8. exanimátus, 'beside himself.'
14. succenderent. Notice the force of the prefix sub in this word and in subdidit below.
15. inductus, 'moved.'
THE ARGONAUTS
33. 1. alter … alter, 'one … the other.' Remember that this word is used to denote one of two given persons or things. We have in this passage an instance of the chiastic order, in which variety and emphasis are gained by reversing the position of the words in the second of two similar expressions. Here the two names are brought together by this device.
3. régní, objective genitive, i.e. a genitive used to denote the object of the feeling cupiditáte.
6. ex amícís. Quídam, like únus, commonly has ex or dé and the ablative, instead of the partitive genitive.

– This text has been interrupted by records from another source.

Lemma le16_blit_in :
  0 <= a -> a + zlen src <= zlen b -> a <= o -> o + 2 <= a + zlen src ->
  le16 (blit b a src) o = le16 src (o - a).
Proof. intros. apply le16_ext. intros. rewrite byte_blit_in by lia. f_equal; lia. Qed.
Lemma le32_blit_in :
  0 <= a -> a + zlen src <= zlen b -> a <= o -> o + 4 <= a + zlen src ->
  le32 (blit b a src) o = le32 src (o - a).
Proof. intros. apply le32_ext. intros. rewrite byte_blit_in by lia. f_equal; lia. Qed.
Lemma le64_blit_in :
  0 <= a -> a + zlen src <= zlen b -> a <= o -> o + 8 <= a + zlen src ->
  le64 (blit b a src) o = le64 src (o - a).
Proof. intros. apply le64_ext. intros. rewrite byte_blit_in by lia. f_equal; lia. Qed.
End blit_reads.

Lemma le_split_get16 v : le16 (le_split 2 v) 0 = u16 v.
Proof.
  rewrite le16_num by (auto with buf; lia). rewrite slice_all by reflexivity.
  apply le_num_split.
Qed.
Lemma le_split_get32 v : le32 (le_split 4 v) 0 = u32 v.
Proof.
  rewrite le32_num by (auto with buf; lia). rewrite slice_all by reflexivity.
  apply le_num_split.
Qed.
Lemma le_split_get64 v : le64 (le_split 8 v) 0 = u64 v.
Proof.
  rewrite le64_num by (auto with buf; lia). rewrite slice_all by reflexivity.
  apply le_num_split.
Qed.

Lemma le16_put b a v : 0 <= a -> a + 2 <= zlen b -> le16 (put_le16 b a v) a = u16 v.
Proof.
  intros. rewrite put_le16_blit by lia.
  rewrite le16_blit_in, Z.sub_diag by (rewrite ?zlen_le_split; lia). apply le_split_get16.
Qed.
Lemma le32_put b a v : 0 <= a -> a + 4 <= zlen b -> le32 (put_le32 b a v) a = u32 v.
Proof.
  intros. rewrite put_le32_blit by lia.
  rewrite le32_blit_in, Z.sub_diag by (rewrite ?zlen_le_split; lia). apply le_split_get32.
Qed.
Lemma le64_put b a v : 0 <= a -> a + 8 <= zlen b -> le64 (put_le64 b a v) a = u64 v.
Proof.
  intros. rewrite put_le64_blit by lia.
  rewrite le64_blit_in, Z.sub_diag by (rewrite ?zlen_le_split; lia). apply le_split_get64.
Qed.

(** [lay] rewrites readers through writers: the same field gives the value
    back, any other field is the one underneath. *)
Create Rewrite HintDb lay.
#[export] Hint Rewrite le16_put le32_put le64_put using (autorewrite with buf; lia) : lay.
Create Rewrite HintDb put.
#[export] Hint Rewrite put_le16_blit put_le32_blit put_le64_blit using lia : put.
#[export] Hint Rewrite byte_blit_disj le16_blit_disj le32_blit_disj le64_blit_disj le_run_blit_disj
  using (autorewrite with buf; lia) : lay.

Lemma zlen_put16 b a v : zlen (put_le16 b a v) = zlen b.
Proof. unfold put_le16; now rewrite !zlen_set. Qed.
Lemma zlen_put_fold b a v l :
  zlen (fold_left (fun b i => set_byte b (a + i) (Z.land (Z.shiftr v (i * 8)) 0xff)) l b) = zlen b.
Proof. revert b; induction l as [|x l IH]; intros b; simpl; [auto|]. now rewrite IH, zlen_set. Qed.
Lemma zlen_put32 b a v : zlen (put_le32 b a v) = zlen b.
Proof. apply zlen_put_fold. Qed.
Lemma zlen_put64 b a v : zlen (put_le64 b a v) = zlen b.
Proof. apply zlen_put_fold. Qed.
Lemma zlen_put_run b a r : zlen (put_run b a r) = zlen b.
Proof. unfold put_run. now rewrite !zlen_put16, zlen_put32. Qed.
#[export] Hint Rewrite zlen_put16 zlen_put32 zlen_put64 zlen_put_run : buf.

Lemma bytes_ok_put16 b a v : 0 <= a -> bytes_ok b -> bytes_ok (put_le16 b a v).
Proof. intros. rewrite put_le16_blit by lia. auto with buf. Qed.
Lemma bytes_ok_put32 b a v : 0 <= a -> bytes_ok b -> bytes_ok (put_le32 b a v).
Proof. intros. rewrite put_le32_blit by lia. auto with buf. Qed.
Lemma bytes_ok_put64 b a v : 0 <= a -> bytes_ok b -> bytes_ok (put_le64 b a v).
Proof. intros. rewrite put_le64_blit by lia. auto with buf. Qed.
Lemma bytes_ok_put_run b a r : 0 <= a -> bytes_ok b -> bytes_ok (put_run b a r).
Proof.
  intros. unfold put_run. apply bytes_ok_put16; [lia|]. apply bytes_ok_put16; [lia|].
  apply bytes_ok_put32; auto.
Qed.
#[export] Hint Resolve bytes_ok_put16 bytes_ok_put32 bytes_ok_put64 bytes_ok_put_run : buf.

(** A run as its eight bytes. *)
Definition run_bytes_of (r : Run) : bytes :=
  le_split 4 (allocation_group r) ++ le_split 2 (start r) ++ le_split 2 (run_length r).

Lemma zlen_run_bytes_of r : zlen (run_bytes_of r) = 8.
Proof. unfold run_bytes_of. autorewrite with buf. reflexivity. Qed.
#[export] Hint Rewrite zlen_run_bytes_of : buf.

Lemma blit_app b a l k : 0 <= a -> blit b a (l ++ k) = blit (blit b a l) (a + zlen l) k.
Proof.
  intros Ha. revert l. induction k as [|x k IH] using rev_ind; intros l.
  - now rewrite app_nil_r, blit_nil.
  - rewrite app_assoc, blit_snoc, IH, blit_snoc by (pose proof (zlen_nonneg l); lia).
    f_equal. autorewrite with buf. lia.
Qed.

Lemma put_run_blit b a r : 0 <= a -> put_run b a r = blit b a (run_bytes_of r).
Proof.
  intros. unfold put_run, run_bytes_of.
  rewrite put_le32_blit, !put_le16_blit, !blit_app by (autorewrite with buf; lia).
  autorewrite with buf.
  replace (a + Z.of_nat 4 + Z.of_nat 2) with (a + 6) by lia. reflexivity.
Qed.
#[export] Hint Rewrite put_run_blit using lia : put.

Lemma le_run_put_same b a r :
  0 <= a -> a + 8 <= zlen b -> run_ok r -> le_run (put_run b a r) a = r.
Proof.
  intros Ha Hb (Hg & Hs & Hl). unfold le_run, put_run.
  autorewrite with put.
  rewrite le32_blit_disj, le32_blit_disj, le32_blit_in, Z.sub_diag, le_split_get32,
    le16_blit_disj, le16_blit_in, Z.sub_diag, le_split_get16,
    le16_blit_in, Z.sub_diag, le_split_get16 by (autorewrite with buf; lia).
  destruct r; simpl in *. autorewrite with width. reflexivity.
Qed.

Lemma land_shiftl_mask x m n :
  0 <= n -> Z.land x (Z.shiftl m n) = Z.shiftl (Z.land (Z.shiftr x n) m) n.
Proof.
  intros Hn. apply Z.bits_inj'; intros i Hi. rewrite Z.land_spec.
  destruct (Z.lt_ge_cases i n).
  - rewrite !Z.shiftl_spec_low by lia. apply andb_false_r.
  - rewrite !Z.shiftl_spec, Z.land_spec, Z.shiftr_spec by lia. do 2 f_equal. lia.
Qed.

Lemma link_offset_div v : link_offset v = (v / 1024) mod 2 ^ 52 * 1024.
Proof.
  unfold link_offset. change 0x3ffffffffffffc00 with (Z.shiftl (Z.ones 52) 10).
  rewrite land_shiftl_mask, Z.land_ones, Z.shiftl_mul_pow2, Z.shiftr_div_pow2 by lia.
  reflexivity.
Qed.

Lemma make_link_sum t o :
  0 <= t < 4 -> 0 <= o < 2 ^ 62 -> o mod 1024 = 0 -> make_link t o = o + t * 2 ^ 62.
Proof.
  intros Ht Ho Hm. unfold make_link. fold (link_offset o). rewrite link_offset_div.
  rewrite u64_small by (rewrite Z.shiftl_mul_pow2; lia).
  rewrite Z.lor_comm, lor_shiftl_add; [|lia|]; rewrite Z.mod_small by zlia; zlia.
Qed.

Lemma link_is_duplicate_spec v :
  0 <= v < 2 ^ 64 -> link_is_duplicate v = (2 ^ 62 <=? v).
Proof.
  intros Hv. unfold link_is_duplicate, link_type.
  rewrite Z.shiftr_div_pow2 by lia.
  change (Z.lor kDuplicateNode kDuplicateFragment) with (Z.ones 2).
  rewrite Z.land_ones by lia. change (2 ^ 2) with 4.
  rewrite (Z.mod_small (v / 2 ^ 62)) by zlia.
  destruct (Z.leb_spec (2 ^ 62) v); destruct (Z.eqb_spec (v / 2 ^ 62) 0); simpl; auto; zlia.
Qed.

Lemma key_align_spec v : 0 <= v -> v + 7 < 2 ^ 32 -> key_align v = (v + 7) / 8 * 8.
Proof.
  intros H0 H. unfold key_align. rewrite u32_small by lia.
  change (2 ^ 32 - 8) with (Z.shiftl (Z.ones 29) 3).
  rewrite land_shiftl_mask, Z.land_ones, Z.shiftl_mul_pow2, Z.shiftr_div_pow2 by lia.
  change (2 ^ 3) with 8. rewrite Z.mod_small; [reflexivity|zlia].
Qed.

(** A run is [zero] exactly when it is the list terminator. *)
Lemma run_is_zero_true r : run_is_zero r = true <-> r = mkRun 0 0 0.
Proof.
  destruct r as [g s l]; unfold run_is_zero; simpl. rewrite !andb_true_iff, !Z.eqb_eq.
  split; [intros [[-> ->] ->]; reflexivity | intros [= -> -> ->]; auto].
Qed.

(** * Properties *)

(** a block run written into any buffer reads back as itself, and the
    writer touches only its own eight bytes. *)
Theorem put_run_roundtrip b a r :
  0 <= a -> a + 8 <= zlen b -> run_ok r ->
  le_run (put_run b a r) a = r /\ zlen (put_run b a r) = zlen b /\
  (forall i, 0 <= i -> i < a \/ a + 8 <= i -> byte_at (put_run b a r) i = byte_at b i).
Proof.
  intros Ha Hb Hr. split; [now apply le_run_put_same|]. split; [apply zlen_put_run|].
  intros i Hi Hd. rewrite put_run_blit by lia.
  apply byte_blit_disj; rewrite ?zlen_run_bytes_of; lia.
Qed.

Lemma put_run_roundtrip_witness :
  le_run (put_run (zeros 16) 4 (mkRun 70000 513 65535)) 4 = mkRun 70000 513 65535.
Proof. apply put_run_roundtrip; [lia | vm_compute; discriminate | unfold run_ok; simpl; lia]. Defined.

(** a duplicate link gives back its type and its node offset, and a tree
    value below 2^62 -- every block number -- is never taken for a link. *)
Theorem link_roundtrip t o v :
  0 <= t < 4 -> 0 <= o < 2 ^ 62 -> o mod 1024 = 0 -> 0 <= v < 2 ^ 62 ->
  link_type (make_link t o) = t /\ link_offset (make_link t o) = o /\
  link_is_duplicate (make_link t o) = negb (t =? 0) /\ link_is_duplicate v = false.
Proof.
  intros Ht Ho Hm Hv. rewrite make_link_sum by auto.
  unfold link_type. rewrite Z.shiftr_div_pow2, link_offset_div, !link_is_duplicate_spec by lia.
  repeat split.
  - rewrite Z.div_add, Z.div_small by lia. lia.
  - change (2 ^ 62) with (2 ^ 52 * 1024). rewrite Z.mul_assoc, Z.div_add by lia.
    rewrite Z.mod_add by lia. rewrite Z.mod_small; zlia.
  - destruct (Z.leb_spec (2 ^ 62) (o + t * 2 ^ 62)); destruct (Z.eqb_spec t 0); simpl; auto; lia.
  - apply Z.leb_gt. lia.
Qed.

Lemma link_roundtrip_witness :
  link_type (make_link kDuplicateNode 8192) = kDuplicateNode /\
  link_offset (make_link kDuplicateNode 8192) = 8192 /\
  link_is_duplicate (make_link kDuplicateNode 8192) = true /\ link_is_duplicate 77 = false.
Proof. apply (link_roundtrip kDuplicateNode 8192 77); unfold kDuplicateNode; try lia; reflexivity. Defined.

10. puerum mortuum esse, 'that the boy was dead,' literally 'the boy to be dead.' This is indirect for Puer mortuus est, 'The boy is dead.' Notice carefully what changes Latin makes in quoting such a statement indirectly, and what the changes are in English. We have already met two constructions of indirect discourse, the subjunctive in indirect questions, and the subjunctive in informal indirect discourse. By the latter is meant a subordinate clause which, though not forming part of a formal quotation, has the subjunctive to show that not the speaker or writer but some other person is responsible for the idea it expresses (see the notes on dedisset, 27, 25, and occídisset. 30, 3). In indirect discourse, then, a statement depending upon a verb of saying, thinking, knowing, perceiving, or the like has its verb in the infinitive with the subject in the accusative; a command or question has its verb in the subjunctive; and any clause modifying such a statement, command, or question has its verb in the subjunctive.
33. 13. intellegerent. See the note on 14, 20.
14. nesció quam fábulam, 'some story or other.' Notice that nesció with the interrogative pronoun is equivalent to an indefinite pronoun.